Provided data:
(* ===== verification/ExternalLbEnsure.v ===== *)
(** * ExternalLbEnsure: the address of an external load balancer

    Neither forwarding rules nor target pools can be updated in place, so
    [ensureExternalLoadBalancer] deletes and recreates them, while the address
    is held as a static one.  What it does is cut in the preparation, the
    building, the forwarding rule and the release of the address. *)

From S2P Require Import Prelude K8s IoLogic AddressManager LoadBalancer GceHosts ComputeCalls ClusterId InternalLb Goroutines ExternalLb LbLogic InternalLbScope.
Local Open Scope Z_scope.

(** ** Calls *)
Definition reading (e : event) : Prop := match e with Event c _ => isRead c = true end.
(** Building: anything but the creation of the rule and the release of an address. *)
Definition building (e : event) : Prop :=
  match e with Event c _ => match c with ForwardingRulesInsert _ _ _ | AddressesDelete _ _ => False | _ => True end end.
Definition dropsRule (e : event) : Prop :=
  match e with Event c _ => match c with ForwardingRulesDelete _ _ => True | _ => False end end.
Definition harmless (e : event) : Prop := building e ∧ ¬ dropsRule e.

(** The rule is there: created, or found to exist. *)
Definition attached (name region : string) (e : event) : Prop :=
  ∃ rule r, e = Event (ForwardingRulesInsert name region rule) r ∧
    match r with Ret _ => True | Err err => isHTTPErrorCode err StatusConflict = true | Panic => False end.
(** The address is reserved by this run. *)
Definition reserved (name region : string) (e : event) : Prop := ∃ a, e = Event (AddressesInsert name region a) (Ret tt).
(** The address is not one that the user reserved. *)
Definition unowned (region ip : string) (l : list event) : Prop :=
  ip = EmptyString ∨ answered l (AddressesList region ip) (λ r, match r with Ret addrs => firstWithIP ip addrs = None | Err err => isNotFound err = true | Panic => False end).

(** When the address may be given back: it is not the user's, and the rule holds
    it again, or this run reserved it and the rule was not touched. *)
Definition releasable (name region ip : string) (l : list event) : Prop :=
  unowned region ip l ∧ (Exists (attached name region) l ∨ Exists (reserved name region) l ∧ Forall (λ e, ¬ dropsRule e) l).

Ltac harm_call := split; [exact I|intros []].

Lemma reading_harmless e : reading e → harmless e.
Proof. destruct e as [A c r]. destruct c; cbn; try discriminate; intros _; harm_call. Qed.
Lemma unowned_mono region ip : mono (unowned region ip).
Proof. intros l l' Hl [->|Ha]; [by left|right; by eapply answered_mono]. Qed.
Lemma releasable_app name region ip l l' : Forall (λ e, ¬ dropsRule e) l' → releasable name region ip l → releasable name region ip (l ++ l').
Proof.
  intros Hl [Hu Hr]. split; [eapply unowned_mono; [|exact Hu]; set_solver|]. rewrite !Exists_app, Forall_app.
  destruct Hr as [Hr|[Hr Hd]]; [by left; left|right]. split; [by left|]. by split.
Qed.
Lemma harmless_building l : Forall harmless l → Forall building l.
Proof. intros Hl. eapply Forall_impl; [exact Hl|]. by intros e [He _]. Qed.
Lemma harmless_keeps l : Forall harmless l → Forall (λ e, ¬ dropsRule e) l.
Proof. intros Hl. eapply Forall_impl; [exact Hl|]. by intros e [_ He]. Qed.

(** Programs of calls. *)
Lemma sends_bind {A B} φ (p : prog A) (f : A → prog B) : sends φ p → (∀ a, sends φ (f a)) → sends φ (p ≫= f).
Proof.
  intros Hp Hf. induction p as [[a|e|]|X c k IH]; [apply Hf|done|done|]. intros r. destruct (Hp r) as [H1 H2]. split; [done|by apply IH].
Qed.
Lemma sends_attempt {A} φ (p : prog A) : sends φ p → sends φ (attempt p).
Proof. intros Hp. induction p as [[a|e|]|X c k IH]; [done..|]. intros r. destruct (Hp r) as [H1 H2]. split; [done|by apply IH]. Qed.
Lemma sends_send {X} φ (c : Call X) : (∀ r, φ (Event c r)) → sends φ (send c).
Proof. intros Hc r. by split. Qed.
Lemma sends_notFoundIgnored φ p : sends φ p → sends φ (notFoundIgnored p).
Proof. intros Hp. apply sends_bind; [by apply sends_attempt|]. intros [e|a]; [by destruct (isNotFound e)|done]. Qed.

(** ** Steps that neither drop the rule nor release the address *)
Section steps.
Context {W : Type} (C : Compute W) `{MapOrder} `{Sha1}.
Variables (g : gceConfig) (svc : Service).
#[local] Existing Instance logged.
Abbreviation LW := (W * list event)%type.

Lemma harmless_reads A (c : Call A) r : isRead c = true → harmless (Event c r).
Proof. intros Hc. by apply reading_harmless. Qed.
#[local] Hint Resolve harmless_reads : trace.
Ltac harm := clients; emit_steps; auto with trace; try harm_call; try (by repeat constructor).

Lemma only_firewallObject name desc ip ranges ports hosts : only C harmless (firewallObject g name desc ip ranges ports hosts : io (lbState * LW) _).
Proof. unfold firewallObject. destruct (getPortsAndProtocol ports) as [[? ?] ?]. harm. Qed.
#[local] Hint Resolve only_firewallObject : trace.
Lemma harmless_raiseOrFail cmd r : only C harmless (raiseOrFail g svc cmd r : io (lbState * LW) _).
Proof. unfold raiseOrFail, sortedTags. harm. Qed.
#[local] Hint Resolve harmless_raiseOrFail : trace.
Lemma only_conflictOk cmd r : only C harmless (conflictOk g svc cmd r : io (lbState * LW) _).
Proof. unfold conflictOk. harm. Qed.
#[local] Hint Resolve only_conflictOk : trace.
Lemma only_createFirewall name desc ip ranges ports hosts : only C harmless (createFirewall g svc name desc ip ranges ports hosts : io (lbState * LW) _).
Proof. unfold createFirewall. harm. Qed.
Lemma only_updateFirewall name desc ip ranges ports hosts : only C harmless (updateFirewall g svc name desc ip ranges ports hosts : io (lbState * LW) _).
Proof. unfold updateFirewall. harm. Qed.
#[local] Hint Resolve only_createFirewall only_updateFirewall : trace.
Lemma only_hcFirewall serviceName ip clusterID hosts hcName port nodesCheck :
  only C harmless (ensureHTTPHealthCheckFirewall g svc serviceName ip clusterID hosts hcName port nodesCheck : io (lbState * LW) _).
Proof. unfold ensureHTTPHealthCheckFirewall. harm. Qed.
Lemma only_httpCheck name path port : only C harmless (ensureHTTPHealthCheck name path port : io LW _).
Proof. unfold ensureHTTPHealthCheck. harm. Qed.
#[local] Hint Resolve only_hcFirewall only_httpCheck : trace.
Lemma only_createPool name serviceName ip region clusterID hosts hc :
  only C harmless (createTargetPoolAndHealthCheck g svc name serviceName ip region clusterID hosts hc : io (lbState * LW) _).
Proof. unfold createTargetPoolAndHealthCheck. harm. Qed.
Lemma only_inChunks fuel f l : (∀ l, only C harmless (f l : io LW _)) → only C harmless (inChunks fuel f l : io LW _).
Proof. intros Hf. revert l. induction fuel as [|fuel IH]; intros [|x l]; cbn; emit_steps; auto. Qed.
Lemma only_updatePool name hosts : only C harmless (updateTargetPool g name hosts : io LW _).
Proof. unfold updateTargetPool. harm; try (apply only_inChunks; intros ?); harm. Qed.
#[local] Hint Resolve only_createPool only_updatePool : trace.
Lemma sends_deleteFirewall fw : sends harmless (deleteFirewallProg g svc fw).
Proof.
  apply sends_bind; [apply sends_attempt, sends_notFoundIgnored, sends_send; intros ?; harm_call|]. intros [e|a]; [|done].
  destruct (isForbidden e && g_onXPN g); [|done]. apply sends_bind; [|done]. apply sends_attempt, sends_send. intros ?. harm_call.
Qed.
Lemma sends_deleteChecks name clusterID hcNames : sends harmless (deleteChecks g svc name clusterID hcNames).
Proof.
  induction hcNames as [|hc hcNames IH]; [done|]. apply sends_bind; [apply sends_attempt, sends_send; intros ?; harm_call|]. intros x.
  apply sends_bind; [|done]. destruct x as [e|a]; [|apply sends_deleteFirewall]. destruct (isInUsedByError e); [done|].
  destruct (isNotFound e); [apply sends_deleteFirewall|done].
Qed.
Lemma sends_deletePool name region clusterID hcNames : sends harmless (DeleteExternalTargetPoolAndChecks g svc name region clusterID hcNames).
Proof.
  apply sends_bind; [apply sends_attempt, sends_send; intros ?; harm_call|]. intros [e|a]; [destruct (isNotFound e); [|done]|]; apply sends_deleteChecks.
Qed.
#[local] Hint Resolve sends_deletePool : trace.
Lemma only_ensurePool tpExists recreate name clusterID ip hosts hcToCreate hcToDelete :
  only C harmless (ensureTargetPoolAndHealthCheck g tpExists recreate svc name clusterID ip hosts hcToCreate hcToDelete : io (lbState * LW) _).
Proof. unfold ensureTargetPoolAndHealthCheck. harm. Qed.
Lemma only_needsUpdate name serviceName ip ports ranges : only C harmless (firewallNeedsUpdate name serviceName ip ports ranges : io LW _).
Proof. unfold firewallNeedsUpdate. destruct (getPortsAndProtocol ports) as [[? ?] ?]. harm. Qed.
Lemma only_needsRecreation name region affinity : only C harmless (targetPoolNeedsRecreation name region affinity : io LW _).
Proof. unfold targetPoolNeedsRecreation. harm. Qed.
Lemma only_ruleNeedsUpdate name region ip ports : only C reading (forwardingRuleNeedsUpdate name region ip ports : io LW _).
Proof. unfold forwardingRuleNeedsUpdate. clients. by emit_steps. Qed.
End steps.

(** ** Runs with the flags of the deferred release *)
Section flags.
Context {W : Type} (C : Compute W).
Abbreviation LW := (W * list event)%type.
Abbreviation F A := (io (ipFlags * (lbState * LW)) A).
(** From the calls [l0] on: before, and after with the result. *)
Definition run_from {A} (l0 : list event) (P : ipFlags → list event → Prop) (m : F A) (Q : outcome A → ipFlags → list event → Prop) : Prop :=
  ∀ s l, logOf s = l0 ++ l → P s.1 l → ∃ l', logOf (m s).2 = l0 ++ l' ∧ Q (m s).1 (m s).2.1 l'.
Definition still {A} (m : F A) : Prop := ∀ s, (m s).2.1 = s.1.

Lemma still_on_snd {A} (m : io (lbState * LW) A) : still (on_snd m).
Proof. intros [fl s]. unfold on_snd. cbn. by destruct (m s). Qed.
Lemma still_wrapped {A} e (m : F A) : still m → still (wrapped e m).
Proof. intros Hm s. unfold wrapped. rewrite io_bind_eq. unfold try. specialize (Hm s). by destruct (m s) as [[?|?|] ?]. Qed.
Lemma still_pure {A} (o : outcome A) : still (lift o).
Proof. by intros s. Qed.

Task brief: Output, exactly and in full, the lines from the start of the entries above through the line that contains "Definition unowned (region".

Response area:
(* ===== verification/ExternalLbEnsure.v ===== *)
(** * ExternalLbEnsure: the address of an external load balancer

    Neither forwarding rules nor target pools can be updated in place, so
    [ensureExternalLoadBalancer] deletes and recreates them, while the address
    is held as a static one.  What it does is cut in the preparation, the
    building, the forwarding rule and the release of the address. *)

From S2P Require Import Prelude K8s IoLogic AddressManager LoadBalancer GceHosts ComputeCalls ClusterId InternalLb Goroutines ExternalLb LbLogic InternalLbScope.
Local Open Scope Z_scope.

(** ** Calls *)
Definition reading (e : event) : Prop := match e with Event c _ => isRead c = true end.
(** Building: anything but the creation of the rule and the release of an address. *)
Definition building (e : event) : Prop :=
  match e with Event c _ => match c with ForwardingRulesInsert _ _ _ | AddressesDelete _ _ => False | _ => True end end.
Definition dropsRule (e : event) : Prop :=
  match e with Event c _ => match c with ForwardingRulesDelete _ _ => True | _ => False end end.
Definition harmless (e : event) : Prop := building e ∧ ¬ dropsRule e.

(** The rule is there: created, or found to exist. *)
Definition attached (name region : string) (e : event) : Prop :=
  ∃ rule r, e = Event (ForwardingRulesInsert name region rule) r ∧
    match r with Ret _ => True | Err err => isHTTPErrorCode err StatusConflict = true | Panic => False end.
(** The address is reserved by this run. *)
Definition reserved (name region : string) (e : event) : Prop := ∃ a, e = Event (AddressesInsert name region a) (Ret tt).
(** The address is not one that the user reserved. *)
Definition unowned (region ip : string) (l : list event) : Prop :=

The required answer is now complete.